* Saved entries *
Definition funcMap (code : Message) : H () :=
  match code with
  | GET_APPLICATION_INFO => HandleGetApplicationInfo
  | GET_APPLICATION_INFOS => HandleGetApplicationInfos
  | GET_BUNDLE_INFO => HandleGetBundleInfo
  | GET_BUNDLE_PACK_INFO => HandleGetBundlePackInfo
  | GET_BUNDLE_INFOS => HandleGetBundleInfos
  | GET_UID_BY_BUNDLE_NAME => HandleGetUidByBundleName
  | GET_APPID_BY_BUNDLE_NAME => HandleGetAppIdByBundleName
  | GET_BUNDLE_NAME_FOR_UID => HandleGetBundleNameForUid
  | GET_BUNDLES_FOR_UID => HandleGetBundlesForUid
  | GET_NAME_FOR_UID => HandleGetNameForUid
  | GET_BUNDLE_GIDS => HandleGetBundleGids
  | GET_BUNDLE_GIDS_BY_UID => HandleGetBundleGidsByUid
  | GET_APP_TYPE => HandleGetAppType
  | CHECK_IS_SYSTEM_APP_BY_UID => HandleCheckIsSystemAppByUid
  | GET_BUNDLE_INFOS_BY_METADATA => HandleGetBundleInfosByMetaData
  | QUERY_ABILITY_INFO => HandleQueryAbilityInfo
  | QUERY_ABILITY_INFOS => HandleQueryAbilityInfos
  | QUERY_ABILITY_INFOS_FOR_CLONE => HandleQueryAbilityInfosForClone
  | QUERY_ABILITY_INFO_BY_URI => HandleQueryAbilityInfoByUri
  | QUERY_ABILITY_INFOS_BY_URI => HandleQueryAbilityInfosByUri
  | QUERY_KEEPALIVE_BUNDLE_INFOS => HandleQueryKeepAliveBundleInfos
  | GET_ABILITY_LABEL => HandleGetAbilityLabel
  | GET_ABILITY_LABEL_WITH_MODULE_NAME => HandleGetAbilityLabelWithModuleName
  | GET_BUNDLE_ARCHIVE_INFO => HandleGetBundleArchiveInfo
  | GET_HAP_MODULE_INFO => HandleGetHapModuleInfo
  | GET_LAUNCH_WANT_FOR_BUNDLE => HandleGetLaunchWantForBundle
  | CHECK_PUBLICKEYS => HandleCheckPublicKeys
  | GET_PERMISSION_DEF => HandleGetAbilityLabel
  | HAS_SYSTEM_CAPABILITY => HandleHasSystemCapability
  | GET_SYSTEM_AVAILABLE_CAPABILITIES => HandleGetSystemAvailableCapabilities
  | IS_SAFE_MODE => HandleIsSafeMode
  | CLEAN_BUNDLE_CACHE_FILES => HandleCleanBundleCacheFiles
  | CLEAN_BUNDLE_DATA_FILES => HandleCleanBundleDataFiles
  | REGISTER_BUNDLE_STATUS_CALLBACK => HandleRegisterBundleStatusCallback
  | CLEAR_BUNDLE_STATUS_CALLBACK => HandleClearBundleStatusCallback
  | UNREGISTER_BUNDLE_STATUS_CALLBACK => HandleUnregisterBundleStatusCallback
  | DUMP_INFOS => HandleDumpInfos
  | IS_APPLICATION_ENABLED => HandleIsApplicationEnabled
  | SET_APPLICATION_ENABLED => HandleSetApplicationEnabled
  | IS_ABILITY_ENABLED => HandleIsAbilityEnabled
  | SET_ABILITY_ENABLED => HandleSetAbilityEnabled
  | GET_ABILITY_INFO => HandleGetAbilityInfo
  | GET_ABILITY_INFO_WITH_MODULE_NAME => HandleGetAbilityInfoWithModuleName
  | GET_ABILITY_PIXELMAP_ICON => HandleGetAbilityPixelMapIcon
  | GET_ABILITY_PIXELMAP_ICON_WITH_MODULE_NAME => HandleGetAbilityPixelMapIconWithModuleName
  | GET_ALL_FORMS_INFO => HandleGetAllFormsInfo
  | GET_FORMS_INFO_BY_APP => HandleGetFormsInfoByApp
  | GET_FORMS_INFO_BY_MODULE => HandleGetFormsInfoByModule
  | GET_SHORTCUT_INFO => HandleGetShortcutInfos
  | GET_ALL_COMMON_EVENT_INFO => HandleGetAllCommonEventInfo
  | GET_BUNDLE_INSTALLER => HandleGetBundleInstaller
  | REMOVE_CLONED_BUNDLE => HandleRemoveClonedBundle
  | BUNDLE_CLONE => HandleBundleClone
  | CHECK_BUNDLE_NAME_IN_ALLOWLIST => HandleCheckBundleNameInAllowList
  | QUERY_ABILITY_INFO_MUTI_PARAM => HandleQueryAbilityInfoMutiparam
  | QUERY_ABILITY_INFOS_MUTI_PARAM => HandleQueryAbilityInfosMutiparam
  | QUERY_ALL_ABILITY_INFOS => HandleQueryAllAbilityInfos
  | GET_APPLICATION_INFO_WITH_INT_FLAGS => HandleGetApplicationInfoWithIntFlags
  | GET_APPLICATION_INFOS_WITH_INT_FLAGS => HandleGetApplicationInfosWithIntFlags
  | GET_BUNDLE_INFO_WITH_INT_FLAGS => HandleGetBundleInfoWithIntFlags
  | GET_BUNDLE_PACK_INFO_WITH_INT_FLAGS => HandleGetBundlePackInfoWithIntFlags
  | GET_BUNDLE_INFOS_WITH_INT_FLAGS => HandleGetBundleInfosWithIntFlags
  | GET_BUNDLE_ARCHIVE_INFO_WITH_INT_FLAGS => HandleGetBundleArchiveInfoWithIntFlags
  | GET_BUNDLE_USER_MGR => HandleGetBundleUserMgr
  | GET_DISTRIBUTE_BUNDLE_INFO => HandleGetDistributedBundleInfo
  | QUERY_ABILITY_INFO_BY_URI_FOR_USERID => HandleQueryAbilityInfoByUriForUserId
  | GET_APPLICATION_PRIVILEGE_LEVEL => HandleGetAppPrivilegeLevel
  | QUERY_EXTENSION_INFO_WITHOUT_TYPE => HandleQueryExtAbilityInfosWithoutType
  | QUERY_EXTENSION_INFO => HandleQueryExtAbilityInfos
  | QUERY_EXTENSION_INFO_BY_TYPE => HandleQueryExtAbilityInfosByType
  | VERIFY_CALLING_PERMISSION => HandleVerifyCallingPermission
  | GET_ACCESSIBLE_APP_CODE_PATH => HandleGetAccessibleAppCodePaths
  | QUERY_EXTENSION_ABILITY_INFO_BY_URI => HandleQueryExtensionAbilityInfoByUri
  | IS_MODULE_REMOVABLE => HandleIsModuleRemovable
  | SET_MODULE_REMOVABLE => HandleSetModuleRemovable
  | QUERY_ABILITY_INFO_WITH_CALLBACK => HandleQueryAbilityInfoWithCallback
  | UPGRADE_ATOMIC_SERVICE => HandleUpgradeAtomicService
  | IS_MODULE_NEED_UPDATE => HandleGetModuleUpgradeFlag
  | SET_MODULE_NEED_UPDATE => HandleSetModuleUpgradeFlag
  | GET_HAP_MODULE_INFO_WITH_USERID => HandleGetHapModuleInfoWithUserId
  | IMPLICIT_QUERY_INFO_BY_PRIORITY => HandleImplicitQueryInfoByPriority
  | GET_ALL_DEPENDENT_MODULE_NAMES => HandleGetAllDependentModuleNames
  | GET_SANDBOX_APP_BUNDLE_INFO => HandleGetSandboxBundleInfo
  end.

* WORK TO BE COMPLETED *
Using the records above, copy word for word the line with "QUERY_EXTENSION_INFO_BY_TYPE => HandleQueryExtAbilityInfosByType", the line with "GET_ACCESSIBLE_APP_CODE_PATH => HandleGetAccessibleAppCodePaths", and every line between them.

* RESULT FOR THIS TASK *
  | QUERY_EXTENSION_INFO_BY_TYPE => HandleQueryExtAbilityInfosByType
  | VERIFY_CALLING_PERMISSION => HandleVerifyCallingPermission
  | GET_ACCESSIBLE_APP_CODE_PATH => HandleGetAccessibleAppCodePaths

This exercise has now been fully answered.